By Daphne Psaledakis and Humeyra Pamuk
NEW YORK (Reuters) — Washington urged JPMorgan to «be patient» before the U.S. bank stopped processing agricultural payments for Moscow after it quit a deal allowing the safe Black Sea (NYSE:SE) export of Ukraine grain, a senior State Department official told Reuters on Wednesday.
JPMorgan had handled some Russian grain export payments for a few months with reassurances from Washington. However, that cooperation stopped in early August, said Russia's Foreign Ministry, after Moscow quit the Black Sea grain deal in July.
«It was JPMorgan's decision, and in fact, we had… made clear to the Russians that if they could show signs they were returning to the deal, it would be much easier to keep this payment system alive,» James O'Brien, head of the State Department's Office of Sanctions Coordination, told Reuters.
He said that JPMorgan made a «completely commercial decision based on business and reputational factors.»
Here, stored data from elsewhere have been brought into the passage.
(** Assignments to the globals. *)
Section Setters.
Context {W : Type}.
Definition set_created (v : Z) (s : run W) : run W :=
  mkRun v (files_deleted s) (files_read s) (files_appended s) (bytes_written s) (bytes_read s)
    (file_source s) (file_table s) (file_allocated s) (location_index s) (gen s) (world s).
Definition set_deleted (v : Z) (s : run W) : run W :=
  mkRun (files_created s) v (files_read s) (files_appended s) (bytes_written s) (bytes_read s)
    (file_source s) (file_table s) (file_allocated s) (location_index s) (gen s) (world s).
Definition set_read (v : Z) (s : run W) : run W :=
  mkRun (files_created s) (files_deleted s) v (files_appended s) (bytes_written s) (bytes_read s)
    (file_source s) (file_table s) (file_allocated s) (location_index s) (gen s) (world s).
Definition set_appended (v : Z) (s : run W) : run W :=
  mkRun (files_created s) (files_deleted s) (files_read s) v (bytes_written s) (bytes_read s)
    (file_source s) (file_table s) (file_allocated s) (location_index s) (gen s) (world s).
Definition set_bytes_written (v : spec_float) (s : run W) : run W :=
  mkRun (files_created s) (files_deleted s) (files_read s) (files_appended s) v (bytes_read s)
    (file_source s) (file_table s) (file_allocated s) (location_index s) (gen s) (world s).
Definition set_bytes_read (v : spec_float) (s : run W) : run W :=
  mkRun (files_created s) (files_deleted s) (files_read s) (files_appended s) (bytes_written s) v
    (file_source s) (file_table s) (file_allocated s) (location_index s) (gen s) (world s).
Definition set_source (v : list Z) (s : run W) : run W :=
  mkRun (files_created s) (files_deleted s) (files_read s) (files_appended s) (bytes_written s)
    (bytes_read s) v (file_table s) (file_allocated s) (location_index s) (gen s) (world s).
Definition set_table (v : list file_entry) (s : run W) : run W :=
  mkRun (files_created s) (files_deleted s) (files_read s) (files_appended s) (bytes_written s)
    (bytes_read s) (file_source s) v (file_allocated s) (location_index s) (gen s) (world s).
Definition set_allocated (v : Z) (s : run W) : run W :=
  mkRun (files_created s) (files_deleted s) (files_read s) (files_appended s) (bytes_written s)
    (bytes_read s) (file_source s) (file_table s) v (location_index s) (gen s) (world s).
Definition set_index (v : list string) (s : run W) : run W :=
  mkRun (files_created s) (files_deleted s) (files_read s) (files_appended s) (bytes_written s)
    (bytes_read s) (file_source s) (file_table s) (file_allocated s) v (gen s) (world s).
Definition set_gen (v : MersenneTwister.state) (s : run W) : run W :=
  mkRun (files_created s) (files_deleted s) (files_read s) (files_appended s) (bytes_written s)
    (bytes_read s) (file_source s) (file_table s) (file_allocated s) (location_index s) v (world s).
Definition set_world (v : W) (s : run W) : run W :=
  mkRun (files_created s) (files_deleted s) (files_read s) (files_appended s) (bytes_written s)
    (bytes_read s) (file_source s) (file_table s) (file_allocated s) (location_index s) (gen s) v.
End Setters.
JPMorgan had initially agreed to the arrangement at the request of the U.S. government and “not because there was ever money to be made,” said a source familiar with JPMorgan’s approach, speaking on condition of anonymity.
JPMorgan declined to comment.
«We did not encourage it. In fact, we encouraged them to be patient if Russia would show any sign,» O'Brien said during an interview on the sidelines of the annual gathering of world leaders at the United Nations in New York.
Western countries have accused Russia of using food as a weapon of war by quitting the Black Sea deal, which had helped bring down global food prices, and then carrying out repeated air strikes on Ukrainian ports and grain stores.